EXERCISE BRIEF –
Look below for the line holding "(** * BaseBMS: device" and the line holding "requested names a". Transcribe exactly those lines and all lines between them, nothing more.

LISTED RECORDS –
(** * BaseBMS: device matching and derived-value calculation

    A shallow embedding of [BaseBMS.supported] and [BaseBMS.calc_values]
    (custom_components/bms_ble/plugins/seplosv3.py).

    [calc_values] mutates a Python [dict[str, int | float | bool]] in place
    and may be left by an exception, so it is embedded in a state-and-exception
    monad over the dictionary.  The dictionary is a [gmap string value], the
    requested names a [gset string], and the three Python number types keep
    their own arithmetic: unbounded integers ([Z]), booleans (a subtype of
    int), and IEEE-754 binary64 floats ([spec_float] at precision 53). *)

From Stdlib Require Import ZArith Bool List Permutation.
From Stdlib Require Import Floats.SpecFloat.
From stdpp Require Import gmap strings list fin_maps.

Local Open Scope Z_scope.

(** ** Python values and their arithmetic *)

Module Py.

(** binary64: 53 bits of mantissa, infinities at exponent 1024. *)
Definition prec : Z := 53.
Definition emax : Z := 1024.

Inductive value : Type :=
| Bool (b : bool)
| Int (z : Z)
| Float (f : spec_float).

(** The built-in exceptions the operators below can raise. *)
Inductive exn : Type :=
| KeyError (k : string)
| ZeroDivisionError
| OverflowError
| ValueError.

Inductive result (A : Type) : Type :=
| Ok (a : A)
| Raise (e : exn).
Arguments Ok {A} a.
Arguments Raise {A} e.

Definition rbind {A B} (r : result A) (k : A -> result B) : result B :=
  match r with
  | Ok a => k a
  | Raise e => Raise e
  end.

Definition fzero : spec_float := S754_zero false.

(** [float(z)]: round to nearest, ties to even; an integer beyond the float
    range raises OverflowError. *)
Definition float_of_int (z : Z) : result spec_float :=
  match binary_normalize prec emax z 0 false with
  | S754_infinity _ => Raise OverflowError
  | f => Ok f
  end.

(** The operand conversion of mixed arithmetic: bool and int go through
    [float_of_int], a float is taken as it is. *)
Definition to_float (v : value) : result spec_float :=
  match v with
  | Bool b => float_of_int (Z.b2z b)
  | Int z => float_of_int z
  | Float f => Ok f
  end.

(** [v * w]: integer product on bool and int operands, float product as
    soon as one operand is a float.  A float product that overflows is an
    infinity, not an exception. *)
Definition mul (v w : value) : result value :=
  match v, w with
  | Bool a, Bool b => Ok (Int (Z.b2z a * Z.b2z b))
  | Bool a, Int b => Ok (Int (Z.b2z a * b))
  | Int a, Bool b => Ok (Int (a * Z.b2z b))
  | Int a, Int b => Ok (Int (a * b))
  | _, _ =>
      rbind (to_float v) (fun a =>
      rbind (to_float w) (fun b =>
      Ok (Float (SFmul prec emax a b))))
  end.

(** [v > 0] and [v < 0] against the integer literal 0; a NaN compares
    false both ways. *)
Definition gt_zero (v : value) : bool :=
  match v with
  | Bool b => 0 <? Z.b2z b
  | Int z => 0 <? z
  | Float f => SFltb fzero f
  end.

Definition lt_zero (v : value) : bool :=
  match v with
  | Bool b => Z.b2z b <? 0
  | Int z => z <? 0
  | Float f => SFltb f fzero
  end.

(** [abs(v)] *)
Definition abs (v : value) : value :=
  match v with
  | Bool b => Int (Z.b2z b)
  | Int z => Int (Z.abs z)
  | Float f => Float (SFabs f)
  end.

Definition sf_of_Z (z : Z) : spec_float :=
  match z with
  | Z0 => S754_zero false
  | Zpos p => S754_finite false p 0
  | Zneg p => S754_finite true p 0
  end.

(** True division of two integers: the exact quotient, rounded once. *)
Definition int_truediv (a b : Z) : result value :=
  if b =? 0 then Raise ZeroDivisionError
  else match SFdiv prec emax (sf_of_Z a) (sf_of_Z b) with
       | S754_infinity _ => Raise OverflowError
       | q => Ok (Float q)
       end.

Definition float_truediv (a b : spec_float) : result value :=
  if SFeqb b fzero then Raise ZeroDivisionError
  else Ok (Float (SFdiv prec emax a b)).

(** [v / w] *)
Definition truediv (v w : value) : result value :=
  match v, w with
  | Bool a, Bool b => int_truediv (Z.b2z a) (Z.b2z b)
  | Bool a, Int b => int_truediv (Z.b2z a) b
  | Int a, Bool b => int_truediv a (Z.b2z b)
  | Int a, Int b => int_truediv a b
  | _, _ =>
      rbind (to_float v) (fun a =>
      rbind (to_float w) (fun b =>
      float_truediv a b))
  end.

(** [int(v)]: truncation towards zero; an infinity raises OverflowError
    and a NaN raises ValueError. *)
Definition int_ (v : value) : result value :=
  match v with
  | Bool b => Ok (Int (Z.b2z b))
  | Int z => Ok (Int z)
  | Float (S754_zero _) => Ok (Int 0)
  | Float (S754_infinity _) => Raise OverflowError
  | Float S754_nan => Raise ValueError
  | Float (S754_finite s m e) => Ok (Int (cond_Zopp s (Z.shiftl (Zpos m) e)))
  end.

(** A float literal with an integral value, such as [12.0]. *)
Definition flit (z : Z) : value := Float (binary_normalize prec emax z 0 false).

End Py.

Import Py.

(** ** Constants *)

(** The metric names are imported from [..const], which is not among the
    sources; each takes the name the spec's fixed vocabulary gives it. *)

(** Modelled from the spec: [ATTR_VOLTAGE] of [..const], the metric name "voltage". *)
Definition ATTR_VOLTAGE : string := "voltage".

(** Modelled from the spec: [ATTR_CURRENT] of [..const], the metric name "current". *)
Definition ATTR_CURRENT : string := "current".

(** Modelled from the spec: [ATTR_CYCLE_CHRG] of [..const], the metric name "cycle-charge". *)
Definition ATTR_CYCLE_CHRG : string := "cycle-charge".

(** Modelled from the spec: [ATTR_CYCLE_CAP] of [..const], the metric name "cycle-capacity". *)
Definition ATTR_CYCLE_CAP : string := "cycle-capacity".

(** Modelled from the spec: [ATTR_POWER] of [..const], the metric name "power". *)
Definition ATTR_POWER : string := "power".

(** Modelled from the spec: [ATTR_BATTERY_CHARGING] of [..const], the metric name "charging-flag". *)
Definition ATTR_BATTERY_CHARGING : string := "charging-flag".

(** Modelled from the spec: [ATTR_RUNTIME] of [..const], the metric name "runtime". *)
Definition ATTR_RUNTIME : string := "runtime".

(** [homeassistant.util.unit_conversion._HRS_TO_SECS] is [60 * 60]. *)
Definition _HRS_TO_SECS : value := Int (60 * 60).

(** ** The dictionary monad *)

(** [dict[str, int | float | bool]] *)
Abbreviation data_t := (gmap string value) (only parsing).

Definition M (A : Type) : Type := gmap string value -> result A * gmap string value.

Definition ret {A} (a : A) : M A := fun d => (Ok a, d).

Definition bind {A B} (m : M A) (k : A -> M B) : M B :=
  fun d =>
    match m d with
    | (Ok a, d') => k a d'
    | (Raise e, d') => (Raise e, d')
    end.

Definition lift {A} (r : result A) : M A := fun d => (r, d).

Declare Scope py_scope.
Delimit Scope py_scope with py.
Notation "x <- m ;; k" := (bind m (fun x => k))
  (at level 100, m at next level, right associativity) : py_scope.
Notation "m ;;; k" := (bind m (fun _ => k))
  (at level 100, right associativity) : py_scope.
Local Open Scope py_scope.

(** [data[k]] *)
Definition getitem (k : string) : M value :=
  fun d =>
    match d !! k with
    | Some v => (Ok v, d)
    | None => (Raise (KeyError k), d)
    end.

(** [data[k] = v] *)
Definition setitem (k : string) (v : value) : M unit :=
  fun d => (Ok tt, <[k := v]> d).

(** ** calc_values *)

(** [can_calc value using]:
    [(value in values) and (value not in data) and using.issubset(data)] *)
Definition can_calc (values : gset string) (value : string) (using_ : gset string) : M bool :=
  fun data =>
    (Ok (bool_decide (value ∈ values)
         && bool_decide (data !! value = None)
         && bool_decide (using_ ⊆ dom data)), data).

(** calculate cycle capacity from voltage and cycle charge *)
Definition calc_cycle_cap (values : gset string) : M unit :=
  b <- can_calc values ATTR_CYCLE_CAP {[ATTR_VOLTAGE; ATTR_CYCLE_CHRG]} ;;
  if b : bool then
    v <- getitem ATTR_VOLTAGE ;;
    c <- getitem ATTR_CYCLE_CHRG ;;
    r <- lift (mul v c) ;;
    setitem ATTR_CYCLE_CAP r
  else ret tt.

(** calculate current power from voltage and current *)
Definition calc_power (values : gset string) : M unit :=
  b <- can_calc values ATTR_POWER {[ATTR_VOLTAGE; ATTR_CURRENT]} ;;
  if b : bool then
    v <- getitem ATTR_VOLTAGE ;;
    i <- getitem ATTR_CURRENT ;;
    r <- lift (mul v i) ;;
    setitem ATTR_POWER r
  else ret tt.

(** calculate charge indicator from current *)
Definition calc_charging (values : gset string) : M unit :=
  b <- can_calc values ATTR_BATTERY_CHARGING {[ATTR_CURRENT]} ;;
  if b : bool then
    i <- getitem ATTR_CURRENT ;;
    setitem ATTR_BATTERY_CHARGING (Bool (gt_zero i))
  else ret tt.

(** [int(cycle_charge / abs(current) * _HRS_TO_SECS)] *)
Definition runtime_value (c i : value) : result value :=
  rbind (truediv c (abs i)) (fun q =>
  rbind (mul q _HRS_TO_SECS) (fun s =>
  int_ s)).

--

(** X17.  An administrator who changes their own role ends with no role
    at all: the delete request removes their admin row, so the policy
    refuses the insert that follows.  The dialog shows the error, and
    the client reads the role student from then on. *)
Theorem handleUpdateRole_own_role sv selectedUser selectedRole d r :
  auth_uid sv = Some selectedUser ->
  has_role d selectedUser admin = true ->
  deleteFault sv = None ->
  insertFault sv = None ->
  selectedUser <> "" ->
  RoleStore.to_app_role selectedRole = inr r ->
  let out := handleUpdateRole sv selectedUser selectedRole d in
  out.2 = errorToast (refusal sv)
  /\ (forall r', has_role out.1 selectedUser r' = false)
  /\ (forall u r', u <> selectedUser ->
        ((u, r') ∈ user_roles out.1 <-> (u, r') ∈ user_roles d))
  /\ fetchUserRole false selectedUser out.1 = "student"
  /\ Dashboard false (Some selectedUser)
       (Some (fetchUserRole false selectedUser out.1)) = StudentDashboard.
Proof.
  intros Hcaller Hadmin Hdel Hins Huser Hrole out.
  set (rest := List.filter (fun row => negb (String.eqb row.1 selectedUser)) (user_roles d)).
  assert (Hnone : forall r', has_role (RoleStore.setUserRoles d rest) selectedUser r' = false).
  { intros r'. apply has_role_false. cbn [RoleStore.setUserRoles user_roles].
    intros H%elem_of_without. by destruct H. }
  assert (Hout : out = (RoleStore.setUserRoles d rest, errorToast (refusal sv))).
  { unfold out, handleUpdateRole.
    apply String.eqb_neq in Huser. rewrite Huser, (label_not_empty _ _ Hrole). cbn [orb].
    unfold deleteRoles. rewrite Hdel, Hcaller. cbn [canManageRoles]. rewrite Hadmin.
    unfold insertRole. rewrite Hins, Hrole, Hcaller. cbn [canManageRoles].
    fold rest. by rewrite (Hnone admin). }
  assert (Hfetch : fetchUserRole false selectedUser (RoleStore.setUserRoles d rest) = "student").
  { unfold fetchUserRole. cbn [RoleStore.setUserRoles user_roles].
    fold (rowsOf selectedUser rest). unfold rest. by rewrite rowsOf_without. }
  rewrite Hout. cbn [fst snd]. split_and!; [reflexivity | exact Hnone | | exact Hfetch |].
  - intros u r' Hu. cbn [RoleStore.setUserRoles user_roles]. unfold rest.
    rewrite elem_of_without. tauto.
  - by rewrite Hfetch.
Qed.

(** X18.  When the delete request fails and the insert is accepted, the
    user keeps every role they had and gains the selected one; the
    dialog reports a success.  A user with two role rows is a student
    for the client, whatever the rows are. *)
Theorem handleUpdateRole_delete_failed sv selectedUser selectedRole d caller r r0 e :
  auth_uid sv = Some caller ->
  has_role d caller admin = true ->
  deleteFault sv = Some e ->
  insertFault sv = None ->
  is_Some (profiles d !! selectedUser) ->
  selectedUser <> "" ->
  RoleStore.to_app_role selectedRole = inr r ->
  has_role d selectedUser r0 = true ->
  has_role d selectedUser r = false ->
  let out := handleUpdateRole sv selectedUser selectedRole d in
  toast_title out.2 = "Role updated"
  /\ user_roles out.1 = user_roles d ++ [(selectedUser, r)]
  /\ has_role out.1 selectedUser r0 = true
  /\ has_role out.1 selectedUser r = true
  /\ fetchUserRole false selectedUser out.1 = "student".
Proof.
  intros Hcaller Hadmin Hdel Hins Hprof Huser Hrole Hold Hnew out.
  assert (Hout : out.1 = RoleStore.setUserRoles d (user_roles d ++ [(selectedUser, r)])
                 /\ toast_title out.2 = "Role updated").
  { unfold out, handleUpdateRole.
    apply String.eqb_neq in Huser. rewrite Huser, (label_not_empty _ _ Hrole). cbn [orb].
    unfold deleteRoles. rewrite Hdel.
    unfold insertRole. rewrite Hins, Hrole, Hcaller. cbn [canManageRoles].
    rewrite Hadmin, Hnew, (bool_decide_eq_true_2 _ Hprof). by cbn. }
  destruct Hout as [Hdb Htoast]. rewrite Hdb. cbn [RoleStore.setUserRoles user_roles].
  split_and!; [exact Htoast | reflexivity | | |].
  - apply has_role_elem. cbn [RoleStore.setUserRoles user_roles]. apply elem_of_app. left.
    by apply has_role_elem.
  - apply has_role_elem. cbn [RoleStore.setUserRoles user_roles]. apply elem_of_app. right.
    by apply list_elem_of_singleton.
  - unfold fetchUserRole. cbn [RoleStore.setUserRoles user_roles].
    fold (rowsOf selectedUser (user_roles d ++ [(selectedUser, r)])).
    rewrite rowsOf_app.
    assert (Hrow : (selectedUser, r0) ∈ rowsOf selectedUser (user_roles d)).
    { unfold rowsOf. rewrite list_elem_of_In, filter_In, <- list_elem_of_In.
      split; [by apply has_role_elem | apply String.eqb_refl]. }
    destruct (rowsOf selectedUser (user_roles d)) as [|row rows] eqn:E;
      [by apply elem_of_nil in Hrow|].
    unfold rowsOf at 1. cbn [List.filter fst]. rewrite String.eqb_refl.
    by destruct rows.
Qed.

COMPLETED TASK –
(** * BaseBMS: device matching and derived-value calculation

    A shallow embedding of [BaseBMS.supported] and [BaseBMS.calc_values]
    (custom_components/bms_ble/plugins/seplosv3.py).

    [calc_values] mutates a Python [dict[str, int | float | bool]] in place
    and may be left by an exception, so it is embedded in a state-and-exception
    monad over the dictionary.  The dictionary is a [gmap string value], the
    requested names a [gset string], and the three Python number types keep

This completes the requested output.